Every day I pick up the newspaper, I read about a shooting that has taken place in this country. Not just any shooting, usually a mass shooting where several people were either injured or killed.

So, it amazed me when I picked up USA Today and read on the front page that the National Rifle Association has toughened its stance against background checks.

Simply put, the NRA plans on spending millions of dollars on lobbyists to fight any bill that will require individuals to go through background checks before obtaining gun permits that may surface in Congress.

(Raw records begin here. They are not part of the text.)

(* ===== verification/SmbiosnoopBpf.v ===== *)
(** * smbiosnoop: the kernel program

    Models src/bpf/smbiosnoop.bpf.c, a filter of the error tracepoint of
    cifs, and shows when it reports an error: as intended without a wakeup
    size, and never with one, because the program passes its wakeup flags to
    bpf_ringbuf_reserve as well. *)

From S2P Require Import Prelude Bpf BpfModel AodEvent.

Definition MAX_SMB_STATUS_CODES : nat := 256.

(** The constants the loader writes before loading. *)
Record rodata := Rodata { wakeup_data_size : Z; filter_errors : Z; filter_cmds : Z }.

(** The context of the tracepoint, without its padding. *)
Record smb3_cmd_err_args := ErrArgs {
  tid : Z; sesid : Z; cmd : Z; mid : Z; status : Z; rc : Z
}.

Section Program.
Context {RT : BpfRuntime}.
Variable ro : rodata.

Abbreviation env := (kenv event).

Record st := St {
  allowlist_errors : hmap Z Z;
  allowlist_cmds : hmap Z Z;
  aodrb : list (event * Z);
}.

Definition submit (s : st) (e : event) (flags : Z) : st :=
  St (allowlist_errors s) (allowlist_cmds s) (aodrb s ++ [(e, flags)]).

(** [n] counts the queries of the invocation. *)
Definition get_flags (e : env) (n : nat) : Z :=
  if wakeup_data_size ro =? 0 then 0
  else
    let size := rb_avail e n in
    if wakeup_data_size ro <=? size then BPF_RB_FORCE_WAKEUP else BPF_RB_NO_WAKEUP.

Definition trace_smb3_cmd_err (e : env) (ctx : smb3_cmd_err_args) (s : st) : st :=
  let status := status ctx in
  let command := cmd ctx in
  if status =? 0 then s
  else if negb (filter_errors ro =? 0) &&
          bool_decide (bpf_map_lookup_elem (allowlist_errors s) status = None) then s
  else if negb (filter_cmds ro =? 0) &&
          bool_decide (bpf_map_lookup_elem (allowlist_cmds s) command = None) then s
  else
    match reserve e (get_flags e 0) with
    | None => s
    | Some slot =>
        let ev := {|
          ev_pid := u32 (Z.shiftr (pid_tgid e) 32);
          ev_command := command;
          ev_tool := SMBIOSNOOP;
          ev_pad := ev_pad slot;
          ev_cmd_end_time_ns := ktime e 0;
          ev_rqst_id := mid ctx;
          ev_metric := set_retval (ev_metric slot) (s32 status);
          ev_task := comm e |} in
        submit s ev (get_flags e 1)
    end.

(** ** What is reported *)

(** The filters of the two allow lists, each off when its flag is 0. *)
Definition allowed (s : st) (ctx : smb3_cmd_err_args) : Prop :=
  (filter_errors ro = 0 \/ is_Some (bpf_map_lookup_elem (allowlist_errors s) (status ctx))) /\
  (filter_cmds ro = 0 \/ is_Some (bpf_map_lookup_elem (allowlist_cmds s) (cmd ctx))).

(** A conjunct of the filter, as a proposition. *)
Lemma filter_spec {A} (flag : Z) (o : option A) :
  negb (flag =? 0) && bool_decide (o = None) = false <-> flag = 0 \/ is_Some o.
Proof.
  rewrite andb_false_iff, negb_false_iff, Z.eqb_eq, bool_decide_eq_false.
  by rewrite <- not_eq_None_Some.
Qed.

Lemma smb_allowed_dec s ctx : {allowed s ctx} + {~ allowed s ctx}.
Proof.
  unfold allowed. destruct (Z.eq_dec (filter_errors ro) 0), (Z.eq_dec (filter_cmds ro) 0),
    (bpf_map_lookup_elem (allowlist_errors s) (status ctx)),
    (bpf_map_lookup_elem (allowlist_cmds s) (cmd ctx));
    try (left; split; eauto; done);
    right; intros [[?|[? ?]] [?|[? ?]]]; done.
Defined.

Lemma smb_err_rejected e ctx s :
  status ctx = 0 \/ ~ allowed s ctx -> trace_smb3_cmd_err e ctx s = s.
Proof.
  unfold allowed, trace_smb3_cmd_err. intros H.
  destruct (Z.eqb_spec (status ctx) 0) as [|Hst]; [done|]. destruct H as [H|H]; [done|].
  case_match eqn:H1; [done|]. case_match eqn:H2; [done|].
  apply filter_spec in H1, H2. tauto.
Qed.

Lemma smb_err_allowed e ctx s slot :
  status ctx <> 0 -> allowed s ctx -> reserve e (get_flags e 0) = Some slot ->
  trace_smb3_cmd_err e ctx s =
  submit s (Event (u32 (Z.shiftr (pid_tgid e) 32)) (cmd ctx) SMBIOSNOOP (ev_pad slot)
    (ktime e 0) (mid ctx) (set_retval (ev_metric slot) (s32 (status ctx))) (comm e))
    (get_flags e 1).
Proof.
  intros Hst [H1 H2] Hs. unfold trace_smb3_cmd_err. apply filter_spec in H1, H2.
  apply Z.eqb_neq in Hst. by rewrite Hst, H1, H2, Hs.
Qed.

(** With no wakeup size, an error is reported exactly when its status is
    not zero and the enabled allow lists hold its status and its command; the
    report carries the status as a signed number, and nothing else changes. *)
Theorem smbiosnoop_reports e ctx s slot :
  wakeup_data_size ro = 0 -> reserve e 0 = Some slot -> fits_u 32 (status ctx) ->
  (status ctx <> 0 /\ allowed s ctx /\
   exists ev, trace_smb3_cmd_err e ctx s = submit s ev 0 /\
     ev_tool ev = SMBIOSNOOP /\ ev_command ev = cmd ctx /\ ev_rqst_id ev = mid ctx /\
     u32 (retval (ev_metric ev)) = status ctx) \/
  (~ (status ctx <> 0 /\ allowed s ctx) /\ trace_smb3_cmd_err e ctx s = s).
Proof.
  intros Hw Hs Hst.
  assert (forall n, get_flags e n = 0) as Hf by (intros n; unfold get_flags; by rewrite Hw).
  destruct (Z.eq_dec (status ctx) 0) as [H0|H0].
  { right. split; [tauto|]. apply smb_err_rejected. by left. }
  destruct (smb_allowed_dec s ctx) as [Ha|Ha].
  - left. split; [done|]. split; [done|]. eexists. split.
    + rewrite (smb_err_allowed e ctx s slot); [by rewrite Hf|done|done|by rewrite Hf].
    + cbn [ev_tool ev_command ev_rqst_id ev_metric]. split_and!; [done..|].
      rewrite retval_set by (apply wraps_range; lia).
      rewrite wrapu_wraps by lia. by apply wrapu_small.
  - right. split; [tauto|]. apply smb_err_rejected. by right.
Qed.

(** With a wakeup size no error is ever reported: the flags it computes
    are never 0, and the kernel refuses every reservation with flags. *)
Theorem smbiosnoop_wakeup_silent (ls : list (env * smb3_cmd_err_args)) s :
  wakeup_data_size ro <> 0 -> Forall (fun l => env_ok l.1) ls ->
  fold_left (fun s l => trace_smb3_cmd_err l.1 l.2 s) ls s = s.
Proof.
  intros Hw. induction 1 as [|[e ctx] ls He Hls IH]; [done|]. simpl in *.
  assert (trace_smb3_cmd_err e ctx s = s) as ->; [|done].
  assert (get_flags e 0 <> 0) as Hf.
  { unfold get_flags. apply Z.eqb_neq in Hw as ->.
    case_match; unfold BPF_RB_FORCE_WAKEUP, BPF_RB_NO_WAKEUP; lia. }
  unfold trace_smb3_cmd_err. rewrite (reserve_flags e He _ Hf). by repeat case_match.
Qed.
End Program.

(** ** The theorems at concrete inputs *)

Definition slot0 : event := Event 0 0 0 0 0 0 0 [].

(** Process [pid] at time [t], in nanoseconds. *)
Definition at_ns (pid t : Z) : kenv event :=
  demo_env slot0 (Z.shiftl pid 32 + pid) t (demo_mem 0 (fun _ => None)).

(** STATUS_ACCESS_DENIED (0xc0000022) is allowed, for every command. *)
Definition booted : st :=
  St (update_elem (map_create 256) 0xc0000022 1 BPF_ANY) (map_create 20) [].
Definition denied_ctx : smb3_cmd_err_args := ErrArgs 1 99 5 42 0xc0000022 (-13).

Lemma smbiosnoop_reports_witness :
  exists ev, trace_smb3_cmd_err (Rodata 0 1 0) (at_ns 7 1000) denied_ctx booted =
    submit booted ev 0 /\ ev_command ev = 5 /\ u32 (retval (ev_metric ev)) = 0xc0000022.
Proof.
  destruct (smbiosnoop_reports (Rodata 0 1 0) (at_ns 7 1000) denied_ctx booted slot0)
    as [(_ & _ & ev & H1 & _ & H2 & _ & H3)|[Hn _]];
    [vm_compute; reflexivity|vm_compute; reflexivity|split; vm_compute; congruence| |].
  - exists ev. split; [exact H1|]. split; [exact H2|exact H3].
  - exfalso. apply Hn. split; [vm_compute; congruence|].
    split; [right; vm_compute; eauto|left; vm_compute; reflexivity].
Defined.

Lemma smbiosnoop_wakeup_silent_witness :
  trace_smb3_cmd_err (Rodata 256 1 0) (at_ns 7 1000) denied_ctx booted = booted.
Proof.
  apply (smbiosnoop_wakeup_silent (Rodata 256 1 0) [(at_ns 7 1000, denied_ctx)] booted);
    [vm_compute; congruence|].
  apply Forall_singleton. apply demo_env_ok, demo_mem_ok.
Defined.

I wholeheartedly support and believe in the Second Amendment, which grants all citizens the right to bear arms. I have even considered attending a few gun shows and have contemplated purchasing a handgun.

However, I do not suffer from any mental illness, nor do I ever plan to carry the gun around just because I can. I want to purchase a gun for two reasons: to protect myself and to have my own gun when I go to gun ranges.

But just because citizens of this great country have the right to own a gun does not mean they should.

No one needs an assault rifle. This is not 1860, and we are not on the brink of a civil war. There are no soldiers barging into homes or militiamen running amuck.

But there are children taking guns to school, mentally unstable individuals killing innocent people and those murdering their mothers and fathers because there is no federal law that requires a background check before obtaining a permit.

Just this week, a young boy from Sarasota took a handgun to school.

I am not a parent, but I am an aunt. The thought of a 13-year-old child at school with a gun is ludicrous.

But the NRA does not share my view. Well, at least not this year. According to USA Today, in 1999, the NRA stated it was “reasonable” to require background checks before obtaining a gun.

Today, that stance has changed. According to the article in USA Today, “The gun-show loophole allows some sales at gun shows without the buyer’s name being checked against a federal database of convicted felons and the mentally ill.”

The NRA cannot fathom losing any revenue, even if it means saving lives.